Aradhya Nigam*, Salima Mansoor Ali, Grace C. Bloomfield, Maryam Boumezrag, DongHyang Kwon, Reena jha, Jason Hawksworth, Thomas Fishbein, Pejman Radkani, Emily Winslow
Georgetown University Medical Center, Washington,

Introduction
The pathogenesis of choledochal cysts remains largely unestablished. Recent data from a single Korean series demonstrated smooth muscle patterns to be associated with chronic inflammation and clinical outcomes in patients who underwent resection. However, smooth muscles patterns have not yet been investigated in other populations with choledochal cysts. We aimed to characterize smooth muscle patterns amongst adult patients who underwent surgical resection for choledochal cysts and examine their surgical outcomes.

Methods:
A multi-institutional, retrospective analysis was conducted of patients who underwent choledochal cyst resection between 1998-2021. Patients with available post-surgical specimens were pathologically re-reviewed and categorized into smooth muscle pattern groups: absent, scattered, and interrupted/continuous. Preoperative imaging characteristics, extent of histologic inflammation, and disease-specific outcomes were evaluated and compared relative to smooth muscle patterns. Statistical significance was set at a threshold of p<0.05.

Results:
Of the total cohort of 121 patients with resected choledochal cysts, 79 patients had pathologically evaluable specimens. Median follow-up was 34 months (IQR 14-66). Median age at diagnosis was 60 years (IQR 45-67) with 80% of patients being female and 89% having a Todani type I choledochal cyst. Sixty-two (79%) patients presented with symptoms while 15 (19%) patients were incidentally found and 2 patients with unknown symptoms. On careful pathologic evaluation, no inflammation was identified in 36 (45%), mild in 33 (42%), and moderate/severe in 10 (13%) patients; 18 (23%) patients demonstrated ulceration.
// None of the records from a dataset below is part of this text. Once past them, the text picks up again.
(** * Airline management system: seat inventory, search and record stores

    A shallow embedding of [problems/airline-management-system.go].

    The Go program allocates every struct with [&T{...}] and passes it
    around by pointer, so the embedding keeps one typed heap per struct
    type and threads a [Store] through every function.  A nil pointer
    dereference, an out-of-range index and [make] with a length that is
    negative or beyond what the runtime allocates are run-time panics in
    Go; here the function returns [None].

    Go's [int] is modelled by [Z]: the only arithmetic in the program is
    [i + 1] for [i < TotalSeats] and [seatNumber - 1] for
    [1 <= seatNumber], neither of which can wrap around. *)

From Stdlib Require Import ZArith String List Bool Lia.
From stdpp Require Import base option list gmap strings.

Local Open Scope Z_scope.
Local Open Scope nat_scope.

(** ** Pointers and heaps *)

(** An address is the index of the object in the heap of its type.
    Nothing is ever freed, so allocation appends at the end and the new
    address is the old length of the heap. *)
Abbreviation loc := nat (only parsing).

(** A Go pointer: [None] is [nil]. *)
Abbreviation ptr := (option loc) (only parsing).

Abbreviation heap T := (list T) (only parsing).

Definition alloc {T} (h : heap T) (x : T) : loc * heap T :=
  (length h, h ++ [x]).

(** [*p] for reading: panics on nil. *)
Definition deref {T} (h : heap T) (p : ptr) : option T :=
  l ← p; h !! l.

(** ** time.Time

    The program only observes a [time.Time] through [Year()], [Month()]
    and [Day()], which the standard library computes in the value's own
    location.  A time is therefore represented by its calendar date and
    the time elapsed since midnight (in nanoseconds), both in that
    location. *)
Record Time := mkTime {
  Year : Z;
  Month : Z;
  Day : Z;
  Clock : Z
}.

(** ** Structs *)

(* File: aircraft.go *)
Record Aircraft := mkAircraft {
  TailNumber : string;
  Model : string;
  TotalSeats : Z
}.

(* File: seat.go *)
Record Seat := mkSeat {
  SeatNumber : Z;
  IsBooked : bool
}.

(* File: flight.go.  [Seats] is the array of seat pointers: it is filled
   once by NewFlight, never resliced, appended to or copied. *)
Record Flight := mkFlight {
  FlightNumber : string;
  Source : string;
  Destination : string;
  Departure : Time;
  Arrival : Time;
  Flight_Aircraft : ptr;
  Seats : list ptr
}.

(* File: passenger.go *)
Record Passenger := mkPassenger {
  PassengerID : string;
  Name : string;
  Email : string;
  Phone : string
}.

(* File: booking.go *)
Record Booking := mkBooking {
  BookingID : string;
  Booking_Flight : ptr;
  Booking_Passenger : ptr;
  Booking_SeatNumber : Z;
  BookingTime : Time
}.

(** ** Slices

    [ams.flights] is copied into the FlightSearch when the facade is
    built and reassigned by every [append] afterwards, so slices of
    flights and of aircraft are modelled as Go has them: a header (base
    array, length, capacity) over a backing array that lives in the
    store.  A backing array is as long as its capacity. *)
Record slice := mkSlice {
  s_base : loc;
  s_len : nat;
  s_cap : nat
}.

(** [make([]*T, n)]: a fresh backing array of [n] nil pointers. *)
Definition make_slice (arrs : heap (list ptr)) (n : nat) : slice * heap (list ptr) :=
  let '(l, arrs') := alloc arrs (replicate n (None : ptr)) in
  (mkSlice l n n, arrs').

(** The elements a slice shows: the first [len] cells of its array. *)
Definition slice_elems (arrs : heap (list ptr)) (s : slice) : option (list ptr) :=
  arr ← arrs !! s_base s;
  if decide (s_len s ≤ length arr) then Some (take (s_len s) arr) else None.

(* File: flight_search.go *)
Record FlightSearch := mkFlightSearch {
  fs_flights : slice
}.

(* File: booking_manager.go.  [mu] guards the map against concurrent
   callers; in a sequential run Lock/Unlock pairs have no effect. *)
Record BookingManager := mkBookingManager {
  bookings : gmap string ptr
}.

(* File: payment.go.  [Amount] is the bit pattern of the float64; the
   program stores it and never computes with it. *)
Record Payment := mkPayment {
  PaymentID : string;
  Amount : Z;
  Method : string;
  Status : string
}.

(* File: payment_processor.go *)
Record PaymentProcessor := mkPaymentProcessor {
  payments : gmap string ptr
}.

(* File: airline_management_system.go *)
Record AirlineManagementSystem := mkAirlineManagementSystem {
  ams_flights : slice;
  ams_aircrafts : slice;
  flightSearch : ptr;
  bookingManager : ptr;
  paymentProcessor : ptr
}.

(** ** The store: one heap per type, and the package-level variables *)
Record Store := mkStore {
  aircraftH : heap Aircraft;
  seatH : heap Seat;
  flightH : heap Flight;
  passengerH : heap Passenger;
  bookingH : heap Booking;
  paymentH : heap Payment;
  flightArrH : heap (list ptr);
  aircraftArrH : heap (list ptr);
  flightSearchH : heap FlightSearch;
  amsH : heap AirlineManagementSystem;
  bookingManagerH : heap BookingManager;
  paymentProcessorH : heap PaymentProcessor;
  bookingManagerInstance : ptr;
  onceBookingManager : bool;
  paymentProcessorInstance : ptr;
  oncePaymentProcessor : bool
}.

(** The store when the process starts: nothing allocated, both singleton
    variables nil, neither [sync.Once] fired. *)
Definition init_store : Store :=
  mkStore [] [] [] [] [] [] [] [] [] [] [] [] None false None false.

Definition set_aircraftH (h : heap Aircraft) (st : Store) : Store :=
  mkStore h (seatH st) (flightH st) (passengerH st) (bookingH st) (paymentH st)
    (flightArrH st) (aircraftArrH st) (flightSearchH st) (amsH st)
    (bookingManagerH st) (paymentProcessorH st) (bookingManagerInstance st)
    (onceBookingManager st) (paymentProcessorInstance st) (oncePaymentProcessor st).

Definition set_seatH (h : heap Seat) (st : Store) : Store :=
  mkStore (aircraftH st) h (flightH st) (passengerH st) (bookingH st) (paymentH st)
    (flightArrH st) (aircraftArrH st) (flightSearchH st) (amsH st)
    (bookingManagerH st) (paymentProcessorH st) (bookingManagerInstance st)
    (onceBookingManager st) (paymentProcessorInstance st) (oncePaymentProcessor st).

Definition set_flightH (h : heap Flight) (st : Store) : Store :=
  mkStore (aircraftH st) (seatH st) h (passengerH st) (bookingH st) (paymentH st)
    (flightArrH st) (aircraftArrH st) (flightSearchH st) (amsH st)
    (bookingManagerH st) (paymentProcessorH st) (bookingManagerInstance st)
    (onceBookingManager st) (paymentProcessorInstance st) (oncePaymentProcessor st).

Definition set_passengerH (h : heap Passenger) (st : Store) : Store :=
  mkStore (aircraftH st) (seatH st) (flightH st) h (bookingH st) (paymentH st)
    (flightArrH st) (aircraftArrH st) (flightSearchH st) (amsH st)
    (bookingManagerH st) (paymentProcessorH st) (bookingManagerInstance st)
    (onceBookingManager st) (paymentProcessorInstance st) (oncePaymentProcessor st).

Definition set_bookingH (h : heap Booking) (st : Store) : Store :=
  mkStore (aircraftH st) (seatH st) (flightH st) (passengerH st) h (paymentH st)
    (flightArrH st) (aircraftArrH st) (flightSearchH st) (amsH st)
    (bookingManagerH st) (paymentProcessorH st) (bookingManagerInstance st)
    (onceBookingManager st) (paymentProcessorInstance st) (oncePaymentProcessor st).

Definition set_paymentH (h : heap Payment) (st : Store) : Store :=
  mkStore (aircraftH st) (seatH st) (flightH st) (passengerH st) (bookingH st) h
    (flightArrH st) (aircraftArrH st) (flightSearchH st) (amsH st)
    (bookingManagerH st) (paymentProcessorH st) (bookingManagerInstance st)
    (onceBookingManager st) (paymentProcessorInstance st) (oncePaymentProcessor st).

Definition set_flightArrH (h : heap (list ptr)) (st : Store) : Store :=
  mkStore (aircraftH st) (seatH st) (flightH st) (passengerH st) (bookingH st) (paymentH st)
    h (aircraftArrH st) (flightSearchH st) (amsH st)
    (bookingManagerH st) (paymentProcessorH st) (bookingManagerInstance st)
    (onceBookingManager st) (paymentProcessorInstance st) (oncePaymentProcessor st).
(** X7. Nothing of what [numpy.empty] leaves in the two result arrays
    survives a call that returns: under the conditions of X6 (the
    histogram type is one of the three literals, [k >= 1] heights, [k]
    positions or [k + 1] edges) the whole run, store and result, is the
    same whatever the uninitialised memory holds. *)
Theorem getHistogramValue_ignores_uninitialised u1 u2 (h : heap) (x y : ref)
    xa ya m :
  h !! x = Some xa -> h !! y = Some ya -> wf_ndarray xa = true ->
  m ∈ modes -> (1 <= length (data ya))%nat ->
  length (data xa) = S (length (data ya)) \/
  length (data xa) = length (data ya) ->
  run (_getHistogramValue u1 x y m) h = run (_getHistogramValue u2 x y m) h.
Proof.
  intros Hx Hy Hwf Hm Hk Hlen.
  destruct (run_getHistogramValue_valid u1 h x y xa ya m Hx Hy Hwf Hm Hk Hlen)
    as (t1 & ea1 & rx1 & ry1 & Hrun1 & Hs1 & Hc1 & _ & _ & Hdx1 & Hdy1
        & Hlx1 & Hly1 & Hp1).
  destruct (run_getHistogramValue_valid u2 h x y xa ya m Hx Hy Hwf Hm Hk Hlen)
    as (t2 & ea2 & rx2 & ry2 & Hrun2 & Hs2 & Hc2 & _ & _ & Hdx2 & Hdy2
        & Hlx2 & Hly2 & Hp2).
  assert (t1 = t2 /\ ea1 = ea2) as [-> ->].
  { destruct Hlen as [Hlen|Hlen].
    - destruct (Hs1 Hlen) as [-> ->]. destruct (Hs2 Hlen) as [-> ->]. auto.
    - destruct (Hc1 Hlen) as (e1 & Hr1 & He1).
      destruct (Hc2 Hlen) as (e2 & Hr2 & He2).
      rewrite Hr1 in Hr2. injection Hr2 as Ht <-.
      apply app_inv_head in Ht. subst t2. split; [reflexivity|].
      rewrite He1 in He2. injection He2 as <-. reflexivity. }
  rewrite Hrun1, Hrun2.
  assert (rx1 = rx2) as ->.
  { destruct rx1 as [d1 l1], rx2 as [d2 l2]. cbn [arr_dtype data] in *.
    f_equal; [congruence|].
    apply (pairs_eq l1 l2 (length (data ya))); auto.
    intros i Hi. destruct (Hp1 i Hi) as (-> & -> & _).
    destruct (Hp2 i Hi) as (-> & -> & _). auto. }
  assert (ry1 = ry2) as ->.
  { destruct ry1 as [d1 l1], ry2 as [d2 l2]. cbn [arr_dtype data] in *.
    f_equal; [congruence|].
    apply (pairs_eq l1 l2 (length (data ya))); auto.
    intros i Hi. destruct (Hp1 i Hi) as (_ & _ & -> & ->).
    destruct (Hp2 i Hi) as (_ & _ & -> & ->). auto. }
  reflexivity.
Qed.
Lemma NoDup_snoc (k : string) (ks : list string) :
  NoDup ks -> ~ In k ks -> NoDup (ks ++ [k]).
Proof.
  intros Hnd Hk. induction ks as [|x ks IH]; simpl.
  - constructor; [intros [] | constructor].
  - inversion Hnd as [|? ? Hx Hnd']; subst. constructor.
    + intro Hin. apply in_app_or in Hin. destruct Hin as [Hin|[Hin|[]]].
      * contradiction.
      * subst. apply Hk. now left.
    + apply IH; [exact Hnd'|]. intro Hin. apply Hk. now right.
Qed.

Lemma keys_delete (c : SessionCache.t) (k : string) :
  SessionCache.keys (SessionCache.delete k c) = others k (SessionCache.keys c).
Proof.
  unfold SessionCache.keys, SessionCache.delete, keys, delete. simpl.
  apply keys_without.
Qed.

Lemma keys_set_present (c : SessionCache.t) (now : Z) (k : string)
      (v : AuthContext) (e : Entry AuthContext) :
  lookupEntry k c = Some e ->
  SessionCache.keys (SessionCache.set now k v c)
  = (others k (SessionCache.keys c) ++ [k])%list.
Proof.
  unfold SessionCache.set, SessionCache.keys, set, keys. intros ->. simpl.
  now rewrite map_app, keys_without.
Qed.

(** What [get] does to the keys: nothing on a miss, removal on a stale
    entry, a move to the most recent place on a hit. *)
Lemma keys_get (c : SessionCache.t) (now : Z) (k : string) :
  SessionCache.keys (snd (SessionCache.get now k c)) = SessionCache.keys c
  \/ SessionCache.keys (snd (SessionCache.get now k c))
     = others k (SessionCache.keys c)
  \/ (In k (SessionCache.keys c)
      /\ SessionCache.keys (snd (SessionCache.get now k c))
         = (others k (SessionCache.keys c) ++ [k])%list).
Proof.
  unfold SessionCache.get, get.
  destruct (lookupEntry k c) as [e|] eqn:E; [|now left].
  destruct (isStale now e).
  - right. left. apply keys_delete.
  - right. right. split; [exact (lookupEntry_present _ _ _ E)|].
    unfold SessionCache.keys, keys. simpl.
    rewrite map_app, keys_without. simpl.
    now rewrite (lookupEntry_key _ _ _ E).
Qed.

Lemma options_get (c : SessionCache.t) (now : Z) (k : string) :
  options (snd (SessionCache.get now k c)) = options c.
Proof.
  unfold SessionCache.get, get. destruct (lookupEntry k c); [|reflexivity].
  now destruct (isStale now e).
Qed.

Lemma options_applyOp (op : CacheOp) (c : SessionCache.t) :
  options (applyOp op c) = options c.
Proof.
  destruct op; simpl;
    [apply options_set | apply options_get | reflexivity | reflexivity
     | reflexivity].
Qed.

(** One call keeps the keys distinct and the size within the capacity. *)
Lemma applyOp_keeps_bound (op : CacheOp) (c : SessionCache.t) :
  (1 <= max (options c))%nat ->
  NoDup (SessionCache.keys c) ->
  (SessionCache.size c <= max (options c))%nat ->
  NoDup (SessionCache.keys (applyOp op c))
  /\ (SessionCache.size (applyOp op c) <= max (options c))%nat.
Proof.
  intros Hmax Hnd Hsize.
  assert (Hlen : forall c', SessionCache.size c'
                            = List.length (SessionCache.keys c')).
  { intro c'. unfold SessionCache.size, SessionCache.keys, size, keys.
    now rewrite length_map. }
  rewrite Hlen in Hsize. rewrite Hlen.
  destruct op as [now k v|now k|now k|k|]; simpl.
  - destruct (lookupEntry k c) as [e|] eqn:E.
    + rewrite (keys_set_present c now k v e E).
      pose proof (others_shorter k _ (lookupEntry_present _ _ _ E)).
      split.
      * apply NoDup_snoc; [now apply others_NoDup | apply others_absent].
      * rewrite length_app. simpl. lia.
    + rewrite (keys_set_absent c now k v E).
      assert (Hk : ~ In k (SessionCache.keys c)).
      { intro Hin. unfold SessionCache.keys, keys in Hin.
        apply in_map_iff in Hin. destruct Hin as [x [Hx Hin]].
        unfold lookupEntry in E.
        apply (find_none _ _ E) in Hin. unfold isKey in Hin.
        rewrite Hx, String.eqb_refl in Hin. discriminate. }
      destruct (Nat.eqb (List.length (SessionCache.keys c)) (max (options c)))
               eqn:Efull.
      * apply Nat.eqb_eq in Efull.
        destruct (SessionCache.keys c) as [|x ks] eqn:Eks; simpl in *.
        -- lia.
        -- inversion Hnd; subst. split.
           ++ apply NoDup_snoc; [assumption|]. intro Hin. apply Hk. now right.
           ++ rewrite length_app. simpl. lia.
      * apply Nat.eqb_neq in Efull. split.
        -- now apply NoDup_snoc.
        -- rewrite length_app. simpl. lia.
  - destruct (keys_get c now k) as [H|[H|[Hin H]]]; rewrite H.
    + now split.
    + split; [now apply others_NoDup|].
      pose proof (others_not_longer k (SessionCache.keys c)). lia.
    + split.
      * apply NoDup_snoc; [now apply others_NoDup | apply others_absent].
      * pose proof (others_shorter k _ Hin). rewrite length_app. simpl. lia.
  - now split.
  - rewrite keys_delete. split; [now apply others_NoDup|].
    pose proof (others_not_longer k (SessionCache.keys c)). lia.
  - unfold SessionCache.keys, SessionCache.clear, keys, clear. simpl.
    split; [constructor | lia].
Qed.

Lemma applyOps_keeps_bound (ops : list CacheOp) (c : SessionCache.t) :
  (1 <= max (options c))%nat ->
  NoDup (SessionCache.keys c) ->
  (SessionCache.size c <= max (options c))%nat ->
  NoDup (SessionCache.keys (applyOps ops c))
  /\ (SessionCache.size (applyOps ops c) <= max (options c))%nat.
Proof.
  revert c. induction ops as [|op ops IH]; intros c Hmax Hnd Hsize.
  - now split.
  - simpl. destruct (applyOp_keeps_bound op c Hmax Hnd Hsize) as [Hnd' Hsize'].
    rewrite <- (options_applyOp op c) in Hmax, Hsize'.
    destruct (IH _ Hmax Hnd' Hsize') as [H1 H2].
    rewrite options_applyOp in H2. now split.
Qed.

(** X1.  Whatever calls are made on a cache that
    [new SessionCache(max, ttl)] built with [max >= 1] and a ttl that is
    not negative, in whatever order and at whatever times, the cache never
    holds more than [max] entries and never holds two entries for one
    token. *)
Theorem X1_cache_never_exceeds_capacity :
  forall (max : nat) (ttl : Z) (ops : list CacheOp),
    (1 <= max)%nat ->
    (0 <= ttl)%Z ->
    (SessionCache.size (applyOps ops (SessionCache.new max ttl)) <= max)%nat
    /\ NoDup (SessionCache.keys (applyOps ops (SessionCache.new max ttl))).
Proof.
  intros max0 ttl0 ops Hmax _.
  destruct (applyOps_keeps_bound ops (SessionCache.new max0 ttl0)) as [H1 H2].
  - exact Hmax.
  - constructor.
  - unfold SessionCache.size, SessionCache.new, size. simpl. lia.
  - split; [exact H2 | exact H1].
Qed.

(** X1 on a cache of two entries that is set three times, read and set
    again. *)
Lemma X1_witness :
  (SessionCache.size
     (applyOps [ OpSet 1 "a" sampleContext; OpSet 2 "b" sampleContext;
                 OpSet 3 "c" sampleContext; OpGet 4 "b";
                 OpSet 5 "a" sampleContext ]
               (SessionCache.new 2 300)) <= 2)%nat
  /\ NoDup (SessionCache.keys
              (applyOps [ OpSet 1 "a" sampleContext; OpSet 2 "b" sampleContext;
                          OpSet 3 "c" sampleContext; OpGet 4 "b";
                          OpSet 5 "a" sampleContext ]
                        (SessionCache.new 2 300))).
Proof.
  refine (X1_cache_never_exceeds_capacity 2 300
            [ OpSet 1 "a" sampleContext; OpSet 2 "b" sampleContext;
              OpSet 3 "c" sampleContext; OpGet 4 "b";
              OpSet 5 "a" sampleContext ] (le_S _ _ (le_n 1)) _).
  discriminate.
Defined.

End CacheOperations.

Section RecencyAndAge.
Import LRUCache.

Local Open Scope Z_scope.

Lemma sorted_filter (f : Entry AuthContext -> bool)
      (es : list (Entry AuthContext)) :
  StronglySorted byStamp es -> StronglySorted byStamp (filter f es).
Proof.
  induction 1 as [|e es Hs IH Hall]; simpl; [constructor|].
  destruct (f e); [|exact IH].
  constructor; [exact IH|].
  apply Forall_forall. intros x Hx. apply filter_In in Hx.
  rewrite Forall_forall in Hall. now apply Hall.
Qed.

Lemma sorted_snoc (es : list (Entry AuthContext)) (e : Entry AuthContext) :
  StronglySorted byStamp es -> Forall (fun x => start x <= start e) es ->
  StronglySorted byStamp (es ++ [e]).
Proof.
  induction 1 as [|x es Hs IH Hall]; intro Hle; simpl.
  - constructor; constructor.
  - inversion Hle; subst. constructor; [now apply IH|].
    apply Forall_app. split; [exact Hall|]. constructor; [assumption|constructor].
Qed.

Lemma Forall_filter_keep (P : Entry AuthContext -> Prop)
      (f : Entry AuthContext -> bool) (es : list (Entry AuthContext)) :
  Forall P es -> Forall P (filter f es).
Proof.
  intro H. apply Forall_forall. intros x Hx. apply filter_In in Hx.
  rewrite Forall_forall in H. now apply H.
Qed.

Lemma Forall_later (t now : Z) (es : list (Entry AuthContext)) :
  t <= now -> Forall (fun e => start e <= t) es ->
  Forall (fun e => start e <= now) es.
Proof.
  intros Hle H. eapply Forall_impl; [|exact H]. simpl. intros; lia.
Qed.
(** C4 (as amended). In a protection window in which no [force:] command
    is processed, [switches_this_window] is 0 or 1, it is 0 as long as the
    state is PROTECT, and no operation lowers it: the arbitration runs in
    PROTECT only and always leaves that state, so the cap of 3 is never
    reached there.  In every state, an arbitration that finds the counter
    at 3 or more commits no switch (the uplink array, the active uplink,
    the counter and the log are as before), and it sets [flap_suppressed]
    when it gets past the settle gate and the preroll test.  The operator's
    [force:<name>] does not look at the counter: verified, it makes the
    named uplink active and adds one to the counter, whatever the counter
    was.  [force:auto] sets the state to NORMAL, clears the lock and resets
    the counter to 0 before its own selection, which then counts as the
    first switch if it changes the active uplink. *)
Theorem flap_cap_without_force (w0 w : world) :
  window (fun o => negb (is_force o)) w0 w ->
  0 <= switches_this_window (g_status w) <= 1
  /\ (state (g_status w) = STATE_PROTECT -> switches_this_window (g_status w) = 0)
  /\ (forall o, is_force o = false -> enters_protection o w = false ->
        switches_this_window (g_status w)
        <= switches_this_window (g_status (run_op o w)))
  /\ (forall now verify t_sw (x : world),
        3 <= switches_this_window (g_status x) ->
        let x' := slowpath_arbitrate now verify t_sw x in
        ~ switch_committed x x'
        /\ active_uplink (g_status x') = active_uplink (g_status x)
        /\ g_uplinks x' = g_uplinks x
        /\ (forall x1, settle_gate now x = inr x1 ->
              preroll_ms (g_config x)
              <= Z.quot (now - protect_start_us (g_status x)) 1000 ->
              flap_suppressed (g_status x') = true))
  /\ (forall name i cmd_id e (x : world),
        find_name UPLINK_NAMES 0 name = Some i ->
        let x' := process_one_command ("force:" ++ name) cmd_id e x in
        (env_verify e = 0 ->
           switches_this_window (g_status x') = switches_this_window (g_status x) + 1
           /\ active_uplink (g_status x') = i)
        /\ (env_verify e <> 0 ->
              switches_this_window (g_status x') = switches_this_window (g_status x)))
  /\ (forall cmd_id e (x : world),
        let x' := process_one_command "force:auto" cmd_id e x in
        state (g_status x') = STATE_NORMAL
        /\ force_locked (g_status x') = false
        /\ switches_this_window (g_status x')
           = (if (active_uplink (g_status x') =? active_uplink (g_status x))%nat
              then 0 else 1)).
Proof.
  intros Hw.
  assert (Hinv : 0 <= switches_this_window (g_status w) <= 1
                 /\ (state (g_status w) = STATE_PROTECT ->
                     switches_this_window (g_status w) = 0)).
  { induction Hw as [o w He|w0 w o Hw IH Hf He].
    - rewrite enters_protection_counter by assumption. split; [lia|reflexivity].
    - apply negb_true_iff in Hf. apply window_step_cap; assumption. }
  destruct Hinv as [Hb Hp].
  split; [exact Hb|]. split; [exact Hp|]. split; [|split; [|split]].
  - intros o Hf He. pose proof (auto_op_counter o w Hf He) as Hc.
    cbv zeta in Hc. lia.
  - intros now verify t_sw x Hx x'. subst x'.
    unfold slowpath_arbitrate.
    destruct (settle_gate_cases now x) as [(x1 & -> & ->)|(x1 & Hg & Hx1)].
    + split; [apply not_committed_status; reflexivity|].
      cbn. split; [reflexivity|]. split; [reflexivity|]. intros ? Hd. discriminate.
    + rewrite Hg.
      assert (Hsame : g_uplinks x1 = g_uplinks x
                      /\ active_uplink (g_status x1) = active_uplink (g_status x)
                      /\ switches_this_window (g_status x1)
                         = switches_this_window (g_status x)
                      /\ g_config x1 = g_config x)
        by (destruct Hx1 as [->| ->]; cbn; auto).
      destruct Hsame as (Hu & Ha & Hs & Hc).
      pose proof (arbitrate_switch_capped
                    (Z.quot (now - protect_start_us (g_status x)) 1000)
                    verify t_sw x1) as Hcap.
      rewrite Hs in Hcap. specialize (Hcap Hx). cbv zeta in Hcap.
      destruct Hcap as (Hu' & Ha' & Hs' & _ & Hflap).
      split.
      * intros [H|[H|H]]; congruence.
      * split; [congruence|]. split; [congruence|].
        intros _ _ Hpre. apply Hflap. rewrite Hc. exact Hpre.
  - intros name i cmd_id e x Hi. cbv zeta.
    rewrite (process_force_named name i cmd_id e x Hi).
    unfold execute_switch. split.
    + intros ->. cbn. split; reflexivity.
    + intros Hv. destruct (Z.eqb_spec (env_verify e) 0); [contradiction|]. reflexivity.
  - intros cmd_id e x. cbv zeta. rewrite process_force_auto. cbv zeta.
    set (x1 := upd_status _ (set_g_last_cmd_id (truncate 63 cmd_id) x)).
    assert (Ha1 : active_uplink (g_status x1) = active_uplink (g_status x)) by reflexivity.
    set (b := select_best_uplink x1). clearbody b.
    destruct (Nat.eqb_spec b (active_uplink (g_status x1))) as [Eb|Eb]; cbn [negb].
    + cbn. rewrite Nat.eqb_refl. repeat split; reflexivity.
    + unfold execute_switch. destruct (Z.eqb_spec (env_verify e) 0) as [Ev|Ev]; cbn.
      * rewrite <- Ha1. destruct (Nat.eqb_spec b (active_uplink (g_status x1)));
          [contradiction|].
        repeat split; reflexivity.
      * rewrite Nat.eqb_refl. repeat split; reflexivity.
Qed.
When categorized by smooth muscle pattern in the cyst wall, 19 (24%) had absent, 39 (49%) had scattered, and 21 (27%) had continuous/interrupted smooth muscle patterns (Table 1). Interestingly, a significantly greater proportion of continuous/interrupted pattern patients were identified to have an anomalous pancreatobiliary junction (71% continuous/interrupted, 40% scattered, 33% absent; p<0.01). Other pathologic characteristics including proportion of patients with mod/severe inflammation (p=0.38), denudation (p=0.37), ulceration (p=0.09), and premalignant (0.98) and malignant (0.88) lesions were similar. In addition, outcomes including development of a biliary complication (p=0.89) and disease-specific death (0.99) did not differ amongst groups.

Conclusion:
This study demonstrates that adults in the US with choledochal cysts can be subtyped by the cyst wall muscle pattern. The difference in rates of anomalous PBJ amongst subtypes suggests that multiple mechanisms may contribute to the pathogenesis of choledochal cysts. Additional work is needed to assess the impact of biliary smooth muscle patterns on disease pathogenesis and outcomes.